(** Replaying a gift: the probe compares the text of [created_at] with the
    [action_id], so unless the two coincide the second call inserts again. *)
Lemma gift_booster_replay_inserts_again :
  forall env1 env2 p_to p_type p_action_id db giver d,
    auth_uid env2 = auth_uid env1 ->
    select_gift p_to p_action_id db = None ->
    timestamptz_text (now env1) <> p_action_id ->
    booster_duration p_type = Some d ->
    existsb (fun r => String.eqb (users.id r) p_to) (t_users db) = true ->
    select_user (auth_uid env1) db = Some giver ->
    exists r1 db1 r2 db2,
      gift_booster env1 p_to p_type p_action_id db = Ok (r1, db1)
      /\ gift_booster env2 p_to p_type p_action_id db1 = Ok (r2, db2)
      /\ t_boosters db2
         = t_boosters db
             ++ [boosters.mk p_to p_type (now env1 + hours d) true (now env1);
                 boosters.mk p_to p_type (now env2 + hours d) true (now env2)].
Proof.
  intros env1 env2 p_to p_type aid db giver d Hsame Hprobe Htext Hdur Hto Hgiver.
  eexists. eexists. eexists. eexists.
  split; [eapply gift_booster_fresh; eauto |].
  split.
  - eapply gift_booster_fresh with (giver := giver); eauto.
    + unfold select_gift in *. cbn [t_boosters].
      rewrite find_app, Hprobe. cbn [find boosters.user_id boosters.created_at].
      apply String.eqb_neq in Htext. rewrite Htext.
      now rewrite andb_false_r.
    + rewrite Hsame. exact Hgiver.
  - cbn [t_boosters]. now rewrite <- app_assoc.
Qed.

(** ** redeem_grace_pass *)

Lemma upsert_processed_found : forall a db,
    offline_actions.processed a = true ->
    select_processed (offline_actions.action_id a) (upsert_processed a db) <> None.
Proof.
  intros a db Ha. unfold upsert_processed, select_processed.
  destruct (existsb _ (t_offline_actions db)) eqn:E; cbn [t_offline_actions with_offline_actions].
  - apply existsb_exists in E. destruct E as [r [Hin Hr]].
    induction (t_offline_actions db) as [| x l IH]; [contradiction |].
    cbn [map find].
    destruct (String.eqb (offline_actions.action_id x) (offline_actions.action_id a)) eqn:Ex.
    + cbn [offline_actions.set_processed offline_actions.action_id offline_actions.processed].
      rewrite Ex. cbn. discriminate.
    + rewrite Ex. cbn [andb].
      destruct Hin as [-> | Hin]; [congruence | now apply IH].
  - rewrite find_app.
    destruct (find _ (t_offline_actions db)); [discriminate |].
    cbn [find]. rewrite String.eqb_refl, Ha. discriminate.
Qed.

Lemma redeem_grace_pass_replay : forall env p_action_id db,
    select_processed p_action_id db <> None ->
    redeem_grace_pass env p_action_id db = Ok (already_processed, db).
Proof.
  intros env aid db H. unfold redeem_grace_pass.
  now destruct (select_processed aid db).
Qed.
...
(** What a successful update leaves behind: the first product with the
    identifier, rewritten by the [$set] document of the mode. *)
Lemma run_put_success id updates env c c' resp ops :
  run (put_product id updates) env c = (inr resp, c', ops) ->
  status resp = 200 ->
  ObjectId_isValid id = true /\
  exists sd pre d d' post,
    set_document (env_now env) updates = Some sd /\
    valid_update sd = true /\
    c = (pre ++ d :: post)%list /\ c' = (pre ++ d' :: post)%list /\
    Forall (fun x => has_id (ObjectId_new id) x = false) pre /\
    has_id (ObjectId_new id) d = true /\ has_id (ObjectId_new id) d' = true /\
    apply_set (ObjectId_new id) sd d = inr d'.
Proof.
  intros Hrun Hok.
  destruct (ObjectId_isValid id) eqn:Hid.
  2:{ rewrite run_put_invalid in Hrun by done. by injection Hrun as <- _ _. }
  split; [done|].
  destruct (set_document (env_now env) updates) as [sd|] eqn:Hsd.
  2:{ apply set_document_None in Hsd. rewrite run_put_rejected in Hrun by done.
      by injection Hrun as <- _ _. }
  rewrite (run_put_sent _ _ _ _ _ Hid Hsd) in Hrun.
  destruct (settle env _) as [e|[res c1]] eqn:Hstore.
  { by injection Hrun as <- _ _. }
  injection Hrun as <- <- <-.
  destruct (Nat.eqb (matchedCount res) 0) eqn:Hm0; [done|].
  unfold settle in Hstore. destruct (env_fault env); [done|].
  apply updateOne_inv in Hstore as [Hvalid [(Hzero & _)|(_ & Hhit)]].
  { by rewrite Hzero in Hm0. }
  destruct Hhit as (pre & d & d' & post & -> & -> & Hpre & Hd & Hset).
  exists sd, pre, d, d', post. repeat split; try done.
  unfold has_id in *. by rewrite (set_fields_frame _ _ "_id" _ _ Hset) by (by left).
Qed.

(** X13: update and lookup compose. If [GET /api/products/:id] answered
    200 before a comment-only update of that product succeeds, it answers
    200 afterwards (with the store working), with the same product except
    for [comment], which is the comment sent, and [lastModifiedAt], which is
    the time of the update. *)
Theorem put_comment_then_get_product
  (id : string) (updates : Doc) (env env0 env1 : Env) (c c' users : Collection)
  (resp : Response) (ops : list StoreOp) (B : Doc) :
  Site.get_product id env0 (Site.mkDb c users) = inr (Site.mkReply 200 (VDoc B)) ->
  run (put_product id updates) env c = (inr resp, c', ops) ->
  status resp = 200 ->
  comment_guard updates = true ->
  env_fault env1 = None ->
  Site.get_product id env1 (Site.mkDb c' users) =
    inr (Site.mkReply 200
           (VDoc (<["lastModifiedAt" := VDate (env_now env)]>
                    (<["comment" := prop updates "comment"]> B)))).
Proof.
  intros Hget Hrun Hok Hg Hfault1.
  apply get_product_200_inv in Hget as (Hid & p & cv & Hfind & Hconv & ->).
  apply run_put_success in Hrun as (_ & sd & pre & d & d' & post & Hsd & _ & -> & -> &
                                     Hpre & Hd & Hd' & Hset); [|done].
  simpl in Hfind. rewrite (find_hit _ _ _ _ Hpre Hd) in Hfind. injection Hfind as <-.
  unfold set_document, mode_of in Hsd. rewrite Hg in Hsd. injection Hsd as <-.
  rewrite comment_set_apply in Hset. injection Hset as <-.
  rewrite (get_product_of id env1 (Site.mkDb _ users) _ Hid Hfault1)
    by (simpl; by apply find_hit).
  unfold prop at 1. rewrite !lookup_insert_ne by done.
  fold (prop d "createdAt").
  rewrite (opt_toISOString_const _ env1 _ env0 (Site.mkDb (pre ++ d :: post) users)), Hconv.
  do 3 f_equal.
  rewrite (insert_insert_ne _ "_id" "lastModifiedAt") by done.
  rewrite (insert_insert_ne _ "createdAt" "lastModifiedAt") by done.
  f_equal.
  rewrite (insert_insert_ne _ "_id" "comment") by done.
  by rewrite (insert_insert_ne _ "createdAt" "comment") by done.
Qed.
* * *
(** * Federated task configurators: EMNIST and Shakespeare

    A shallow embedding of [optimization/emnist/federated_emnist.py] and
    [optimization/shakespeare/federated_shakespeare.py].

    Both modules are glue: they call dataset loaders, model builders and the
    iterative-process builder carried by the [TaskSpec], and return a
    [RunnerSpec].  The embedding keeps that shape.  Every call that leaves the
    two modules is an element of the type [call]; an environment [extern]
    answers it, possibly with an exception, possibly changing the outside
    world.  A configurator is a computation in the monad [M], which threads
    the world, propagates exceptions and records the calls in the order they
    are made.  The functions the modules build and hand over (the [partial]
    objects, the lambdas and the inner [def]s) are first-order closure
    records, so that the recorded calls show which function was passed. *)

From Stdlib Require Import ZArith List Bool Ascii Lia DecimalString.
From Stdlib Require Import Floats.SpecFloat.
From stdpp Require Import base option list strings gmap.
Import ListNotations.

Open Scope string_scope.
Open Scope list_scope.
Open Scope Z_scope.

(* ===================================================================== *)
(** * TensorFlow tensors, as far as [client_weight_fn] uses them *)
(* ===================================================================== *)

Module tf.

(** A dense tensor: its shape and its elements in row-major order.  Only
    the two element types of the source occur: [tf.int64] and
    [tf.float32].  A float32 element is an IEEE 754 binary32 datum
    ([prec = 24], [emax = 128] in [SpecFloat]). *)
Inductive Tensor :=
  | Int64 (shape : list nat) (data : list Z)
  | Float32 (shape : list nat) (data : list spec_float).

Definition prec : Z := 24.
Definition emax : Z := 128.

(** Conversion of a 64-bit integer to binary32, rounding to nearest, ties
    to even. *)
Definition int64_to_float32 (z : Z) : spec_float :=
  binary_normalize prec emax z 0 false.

- **Exercise brief**:
In the listing above, start at the line with "intros a db", go on through the line with "Ex. cbn [andb].", and copy each of those lines exactly; leave out all the rest.

- **Solution for this exercise**:
  intros a db Ha. unfold upsert_processed, select_processed.
  destruct (existsb _ (t_offline_actions db)) eqn:E; cbn [t_offline_actions with_offline_actions].
  - apply existsb_exists in E. destruct E as [r [Hin Hr]].
    induction (t_offline_actions db) as [| x l IH]; [contradiction |].
    cbn [map find].
    destruct (String.eqb (offline_actions.action_id x) (offline_actions.action_id a)) eqn:Ex.
    + cbn [offline_actions.set_processed offline_actions.action_id offline_actions.processed].
      rewrite Ex. cbn. discriminate.
    + rewrite Ex. cbn [andb].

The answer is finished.